Facebook is a way to keep in touch with all of your friends at once. Finally, your camp friends and your school friends and your friends from your old neighborhood will all be in one place! You can join groups, make comprehensive lists of your favorite books and movies, play social games and set up all sorts of rad events. You kids still say "rad," right?
On the other hand, I’m assuming you've read "Harry Potter" or seen "Star Wars" at some point, and you know that power has its price. Yes, Facebook is the most convenient and widespread social networking site on the Web. It didn't get that way by playing nice.
First off, to fill out a standard profile, Facebook will ask you to give your email address, your full name, your street address, your school, your birthday, your gender, your sexual orientation, what languages you speak, your religious beliefs, your political affiliation, your phone number and more.
You can leave almost any of this stuff out (and very few people share every last detail), but the less info you list, the harder you are to find. The harder you are to find, the smaller and less vibrant your network becomes. Facebook encourages you to share as much as possible. Make no mistake: Watching discussions deepen as your network grows is both fun and satisfying for you, the user.
However, Facebook can use every single piece of this information to invade your privacy. Forget about cybercriminals for a minute; Facebook security (while not impervious) will keep you fairly safe from them.
But did you ever wonder why Facebook is free? It's supported by ads. That's not necessarily a bad thing; lots of the Web is supported by ads. These ads are putting you, specifically, in their crosshairs.
Here's an experiment: Ask two friends or family members to log into Facebook. If you look to the right, you'll see the ads they get. Are you curious why Mom's and Dad's ads are so different, or why your older sibling gets different ads than your uncle? It's because Facebook sells your information to advertisers and allows them to make "targeted ads."
A word on ads
Back in the days when cavemen roamed the earth and connected to the Internet by striking rocks together near a dial-up modem, online ads were pretty simple. A company that wanted to advertise a product would approach a site, pay them some money and blast users with ads for everything from video games to household cleaning supplies.
This didn't work that well for obvious reasons. No two people need exactly the same products. A little old lady is not going to be too interested in video games, and teenagers probably don't need to buy many cleaning products. After a while, advertisers wised up and began crafting ads specifically for certain audiences.
When you give Facebook your information, the company then sells much of that information to advertisers so that they can hawk relevant services in your general direction. It's not always accurate (as I write this, Facebook is advertising hair-regrowth products to me; my current hairdo could choke a walrus). But it's better than targeting everyone and hoping against hope that someone cares.
Let's say you fill out your current city as New York. You'll get ads for local concerts and restaurants.
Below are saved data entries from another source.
(* ===== verification/AtmelUsba.v ===== *)
(** * The Atmel USBA controller (test_gadget/atmel_usba_udc.h)

    Registers whose fields are named by position and size, and the macros that
    build, extract and insert fields by these names. *)

From Stdlib Require Import ZArith.
From stdpp Require Import base list strings.
From S2P Require Import Prelude HwRegs.

(** A field of [size] bits at [offset]. *)
Definition BF (name : string) (offset size : Z) (values : list (string * Z)) : pfield :=
  PF name (Z.shiftl (Z.ones size) offset) offset values.

Module USBA.
(** Register offsets: of the device, of an endpoint, of a DMA channel. *)
Definition REGS : list (string * Z) :=
  [("USBA_CTRL", 0x0000); ("USBA_FNUM", 0x0004); ("USBA_INT_ENB", 0x0010); ("USBA_INT_STA", 0x0014);
   ("USBA_INT_CLR", 0x0018); ("USBA_EPT_RST", 0x001c); ("USBA_TST", 0x00e0)].

Definition EPT_REGS : list (string * Z) :=
  [("USBA_EPT_CFG", 0x0000); ("USBA_EPT_CTL_ENB", 0x0004); ("USBA_EPT_CTL_DIS", 0x0008); ("USBA_EPT_CTL", 0x000c);
   ("USBA_EPT_SET_STA", 0x0014); ("USBA_EPT_CLR_STA", 0x0018); ("USBA_EPT_STA", 0x001c)].

Definition DMA_REGS : list (string * Z) :=
  [("USBA_DMA_NXT_DSC", 0x0000); ("USBA_DMA_ADDRESS", 0x0004); ("USBA_DMA_CONTROL", 0x0008);
   ("USBA_DMA_STATUS", 0x000c)].

Definition SPEED_CFG_values : list (string * Z) :=
  [("USBA_SPEED_CFG_NORMAL", 0); ("USBA_SPEED_CFG_FORCE_HIGH", 2); ("USBA_SPEED_CFG_FORCE_FULL", 3)].

Definition EPT_SIZE_values : list (string * Z) :=
  [("USBA_EPT_SIZE_8", 0); ("USBA_EPT_SIZE_16", 1); ("USBA_EPT_SIZE_32", 2); ("USBA_EPT_SIZE_64", 3);
   ("USBA_EPT_SIZE_128", 4); ("USBA_EPT_SIZE_256", 5); ("USBA_EPT_SIZE_512", 6); ("USBA_EPT_SIZE_1024", 7)].

Definition EPT_TYPE_values : list (string * Z) :=
  [("USBA_EPT_TYPE_CONTROL", 0); ("USBA_EPT_TYPE_ISO", 1); ("USBA_EPT_TYPE_BULK", 2); ("USBA_EPT_TYPE_INT", 3)].

Definition BK_NUMBER_values : list (string * Z) :=
  [("USBA_BK_NUMBER_ZERO", 0); ("USBA_BK_NUMBER_ONE", 1); ("USBA_BK_NUMBER_DOUBLE", 2);
   ("USBA_BK_NUMBER_TRIPLE", 3)].

(** The fields of the registers. *)
Definition CTRL : pgroup := PGrp [("USBA_CTRL", 0x0000)]
  [BF "USBA_DEV_ADDR" 0 7 []; B "USBA_FADDR_EN" 7; B "USBA_EN_USBA" 8; B "USBA_DETACH" 9;
   B "USBA_REMOTE_WAKE_UP" 10; B "USBA_PULLD_DIS" 11].

Definition FNUM : pgroup := PGrp [("USBA_FNUM", 0x0004)]
  [BF "USBA_MICRO_FRAME_NUM" 0 3 []; BF "USBA_FRAME_NUMBER" 3 11 []; B "USBA_FRAME_NUM_ERROR" 31].

Definition INT : pgroup := PGrp [("USBA_INT_ENB", 0x0010); ("USBA_INT_STA", 0x0014); ("USBA_INT_CLR", 0x0018)]
  [B "USBA_HIGH_SPEED" 0; B "USBA_DET_SUSPEND" 1; B "USBA_MICRO_SOF" 2; B "USBA_SOF" 3; B "USBA_END_OF_RESET" 4;
   B "USBA_WAKE_UP" 5; B "USBA_END_OF_RESUME" 6; B "USBA_UPSTREAM_RESUME" 7; BF "USBA_EPT_INT" 8 16 [];
   BF "USBA_DMA_INT" 24 8 []].

Definition EPT_RST : pgroup := PGrp [("USBA_EPT_RST", 0x001c)] [BF "USBA_RST" 0 16 []].

Definition TST : pgroup := PGrp [("USBA_TST", 0x00e0)]
  [BF "USBA_SPEED_CFG" 0 2 SPEED_CFG_values; B "USBA_TST_J_MODE" 2; B "USBA_TST_K_MODE" 3;
   B "USBA_TST_PKT_MODE" 4; B "USBA_OPMODE2" 5].

Definition EPT_CFG : pgroup := PGrp [("USBA_EPT_CFG", 0x0000)]
  [BF "USBA_EPT_SIZE" 0 3 EPT_SIZE_values; B "USBA_EPT_DIR_IN" 3; BF "USBA_EPT_TYPE" 4 2 EPT_TYPE_values;
   BF "USBA_BK_NUMBER" 6 2 BK_NUMBER_values; BF "USBA_NB_TRANS" 8 2 []; B "USBA_EPT_MAPPED" 31].

Definition EPT_CTL : pgroup := PGrp [("USBA_EPT_CTL", 0x000c); ("USBA_EPT_CTL_ENB", 0x0004); ("USBA_EPT_CTL_DIS", 0x0008)]
  [B "USBA_EPT_ENABLE" 0; B "USBA_AUTO_VALID" 1; B "USBA_INTDIS_DMA" 3; B "USBA_NYET_DIS" 4; B "USBA_DATAX_RX" 6;
   B "USBA_MDATA_RX" 7; B "USBA_BUSY_BANK_IE" 18].

Definition EPT_STA : pgroup := PGrp [("USBA_EPT_STA", 0x001c)]
  [B "USBA_FORCE_STALL" 5; BF "USBA_TOGGLE_SEQ" 6 2 []; B "USBA_ERR_OVFLW" 8; B "USBA_RX_BK_RDY" 9;
   B "USBA_TX_COMPLETE" 10; B "USBA_TX_PK_RDY" 11; B "USBA_RX_SETUP" 12; B "USBA_STALL_SENT" 13;
   B "USBA_NAK_IN" 14; B "USBA_NAK_OUT" 15; BF "USBA_CURRENT_BANK" 16 2 []; BF "USBA_BUSY_BANKS" 18 2 [];
   BF "USBA_BYTE_COUNT" 20 11 []; B "USBA_SHORT_PACKET" 31].

(** The other meanings of its bits: when written, and for isochronous endpoints. *)
Definition EPT_STA_alias : list (string * Z) :=
  [("USBA_TOGGLE_CLR", bit 6); ("USBA_KILL_BANK", bit 9); ("USBA_ISO_ERR_TRANS", bit 11);
   ("USBA_ISO_ERR_FLOW", bit 12); ("USBA_ISO_ERR_CRC", bit 13); ("USBA_ISO_ERR_NBTRANS", bit 13);
   ("USBA_ISO_ERR_FLUSH", bit 14)].

Definition DMA_CONTROL : pgroup := PGrp [("USBA_DMA_CONTROL", 0x0008)]
  [B "USBA_DMA_CH_EN" 0; B "USBA_DMA_LINK" 1; B "USBA_DMA_END_TR_EN" 2; B "USBA_DMA_END_BUF_EN" 3;
   B "USBA_DMA_END_TR_IE" 4; B "USBA_DMA_END_BUF_IE" 5; B "USBA_DMA_DESC_LOAD_IE" 6; B "USBA_DMA_BURST_LOCK" 7;
   BF "USBA_DMA_BUF_LEN" 16 16 []].

Definition DMA_STATUS : pgroup := PGrp [("USBA_DMA_STATUS", 0x000c)]
  [B "USBA_DMA_CH_ACTIVE" 1; B "USBA_DMA_END_TR_ST" 4; B "USBA_DMA_END_BUF_ST" 5; B "USBA_DMA_DESC_LOAD_ST" 6].

Definition registers : list pgroup :=
  [CTRL; FNUM; INT; EPT_RST; TST; EPT_CFG; EPT_CTL; EPT_STA; DMA_CONTROL; DMA_STATUS].

Definition USBA_NR_ENDPOINTS : Z := 7.

(** On AT91 the pull-down is disabled while the controller runs. *)
Definition USBA_ENABLE_MASK (AT91 : bool) : Z := if AT91 then Z.lor (bit 8) (bit 11) else bit 8.
Definition USBA_DISABLE_MASK (AT91 : bool) : Z := if AT91 then bit 9 else 0.

Definition USBA_EPT_BASE (x : Z) : Z := 0x100 + x * 0x20.

Definition USBA_DMA_BASE (x : Z) : Z := 0x300 + x * 0x10.

Definition USBA_FIFO_BASE (x : Z) : Z := Z.shiftl x 16.

Definition usba_dma_desc : list (string * cty) := [("next", Dma); ("addr", Dma); ("ctrl", U32)].

(** The macros, for the field [f]. *)
Definition USBA_BF (f : pfield) (value : Z) : Z := Z.shiftl (Z.land value (Z.shiftl 1 (p_size f) - 1)) (p_ofs f).
Definition USBA_BFEXT (f : pfield) (value : Z) : Z := Z.land (Z.shiftr value (p_ofs f)) (Z.shiftl 1 (p_size f) - 1).
Definition USBA_BFINS (f : pfield) (value old : Z) : Z :=
  Z.lor (Z.land old (Z.lnot (Z.shiftl (Z.shiftl 1 (p_size f) - 1) (p_ofs f)))) (USBA_BF f value).
End USBA.
Import USBA.

Lemma usba_registers_ok : ptable_ok 32 registers = true.
Proof. by vm_compute. Qed.

Lemma ones_c n : Z.shiftl 1 n - 1 = Z.ones n.
Proof. unfold Z.ones. lia. Qed.
(** The macros are the operations on fields. *)
Lemma usba_bfext f v : pfield_ok 32 f = true -> USBA_BFEXT f v = pf_get f v.
Proof.
  intros (Ho & Hs & _ & Hm)%pfield_ok_props. unfold USBA_BFEXT, pf_get.
  rewrite ones_c, Hm, Z.shiftr_land, Z.shiftr_shiftl_l, Z.sub_diag, Z.shiftl_0_r by lia. done.
Qed.
Lemma usba_bfins f v old : pfield_ok 32 f = true -> USBA_BFINS f v old = pf_set f old v.
Proof.
  intros Hf. pose proof (pfield_ok_props _ _ Hf) as (Ho & Hs & _ & Hm). unfold USBA_BFINS, USBA_BF, pf_set, set_bits.
  rewrite ones_c, <- Hm. f_equal. by rewrite <- (pf_val_land 32).
Qed.

(** property: the macros on any field of any register: what is inserted is
    extracted again, cut to the size of the field, and every other field of
    the register stays; a field that is built alone is extracted, too. *)
Theorem usba_bitfields g i f old x :
  g ∈ registers -> pg_fields g !! i = Some f ->
  USBA_BFEXT f (USBA_BFINS f x old) = x mod 2 ^ p_size f /\
  (forall j f', pg_fields g !! j = Some f' -> j <> i -> USBA_BFEXT f' (USBA_BFINS f x old) = USBA_BFEXT f' old) /\
  USBA_BFEXT f (USBA_BF f x) = x mod 2 ^ p_size f.
Proof.
  intros Hg Hf. pose proof (ptable_field 32 _ g i f usba_registers_ok Hg Hf) as Hok.
  destruct (ptable_update 32 _ g i f old x usba_registers_ok Hg Hf) as [H1 H2]. rewrite usba_bfins by done. split; [|split].
  - by rewrite usba_bfext.
  - intros j f' Hj Hij. pose proof (ptable_field 32 _ g j f' usba_registers_ok Hg Hj). rewrite !usba_bfext by done. by apply (H2 j).
  - pose proof (pfield_ok_props _ _ Hok) as (Ho & Hs & _ & _). unfold USBA_BFEXT, USBA_BF.
    rewrite ones_c, Z.shiftr_shiftl_l, Z.sub_diag, Z.shiftl_0_r, <- Z.land_assoc, Z.land_diag by lia. apply Z.land_ones. lia.
Qed.
Lemma usba_bitfields_witness :
  let f := BF "USBA_BYTE_COUNT" 20 11 [] in
  USBA_BFEXT f (USBA_BFINS f 512 0xffffffff) = 512 mod 2 ^ p_size f.
Proof.
  refine (proj1 (usba_bitfields EPT_STA 12 (BF "USBA_BYTE_COUNT" 20 11 []) 0xffffffff 512 _ _)); [|done].
  apply list_elem_of_lookup. by exists 7%nat.
Defined.

(** property: the codes: endpoint sizes from 8 to 1024 bytes, the number of
    banks by itself; the other meanings of status bits lie on status bits. *)
Theorem usba_codes :
  ((fun v => 8 * 2 ^ snd v) <$> EPT_SIZE_values) = [8; 16; 32; 64; 128; 256; 512; 1024] /\
  BK_NUMBER_values.*2 = [0; 1; 2; 3] /\
  forallb (fun a => existsb (fun f => within (snd a) (p_mask f)) (pg_fields EPT_STA)) EPT_STA_alias = true.
Proof. by vm_compute. Qed.

Definition in_block (base size : Z) (o : Z) : bool := (base <=? o) && (o <? base + size).
(** property: the registers of the device, of its endpoints and of their DMA
    channels are at different places: for up to 16 endpoints the blocks do
    not meet, and the registers of a block are inside it. *)
Theorem usba_blocks x y :
  0 <= x < 16 -> 0 <= y < 16 ->
  (x < y -> USBA_EPT_BASE x + 0x20 <= USBA_EPT_BASE y /\ USBA_DMA_BASE x + 0x10 <= USBA_DMA_BASE y) /\
  USBA_EPT_BASE x + 0x20 <= USBA_DMA_BASE y /\
  forallb (fun r => in_block 0 0x100 (snd r)) REGS = true /\ 0x100 <= USBA_EPT_BASE x /\
  forallb (fun r => in_block 0 0x20 (snd r)) EPT_REGS = true /\ forallb (fun r => in_block 0 0x10 (snd r)) DMA_REGS = true /\
  (x <> y -> apart (USBA_BF (BF "USBA_EPT_INT" 8 16 []) (bit x)) (USBA_BF (BF "USBA_EPT_INT" 8 16 []) (bit y)) = true).
Proof.
  unfold USBA_EPT_BASE, USBA_DMA_BASE. intros Hx Hy. split; [lia|]. split; [lia|]. split; [by vm_compute|]. split; [lia|].
  split; [by vm_compute|]. split; [by vm_compute|]. intros Hne.
  assert (forall i, 0 <= i < 16 -> USBA_BF (BF "USBA_EPT_INT" 8 16 []) (bit i) = 2 ^ (i + 8)) as Hb.
  { intros i Hi. apply Z.eqb_eq. revert i Hi. by apply (forall_below (fun i => USBA_BF (BF "USBA_EPT_INT" 8 16 []) (bit i) =? 2 ^ (i + 8)) 16). }
  rewrite !Hb by lia. unfold apart. apply Z.eqb_eq. apply Z.bits_inj'. intros n Hn. rewrite Z.land_spec, !Z.pow2_bits_eqb, Z.bits_0 by lia. lia.
Qed.
Lemma usba_blocks_witness : USBA_EPT_BASE 2 + 0x20 <= USBA_EPT_BASE 3.
Proof. apply (usba_blocks 2 3); lia. Defined.

(** property: the DMA descriptor in memory has the layout of the channel's
    registers when addresses have 32 bits, and not when they have 64. *)
Theorem usba_descriptor PTR :
  (fun m => fst (snd m)) <$> members PTR 4 0 usba_dma_desc = snd <$> take 3 DMA_REGS /\ struct_size PTR 4 usba_dma_desc = 12 /\
  offsetof PTR 8 usba_dma_desc "ctrl" = Some 16.
Proof. by vm_compute. Qed.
If you list your religion as Christian, you will get ads all about local ministries and missionary opportunities. Did you put "Lord of the Rings" as one of your favorite books? Get ready for a deluge of self-published fantasy eBooks clogging up your ad stream.
A lifetime of information
"So Facebook wants to show me targeted ads," you might think. "Big deal. Maybe I'll even find something useful." Maybe you will. But keep in mind, once advertisers have your information, they won't just use it for Facebook ads. Advertisers, hundreds of them, will keep your information close to the chest and use it every time your name comes up.
No matter where you go online, you'll find ads directed toward you as long as you stay logged into Facebook account (most people never log out, and advertisers can track you to other sites). The more information you provide, the more specific they will be. People you've never met will know more than your closest friends about where you've lived, what you like to watch and how to get in touch with you.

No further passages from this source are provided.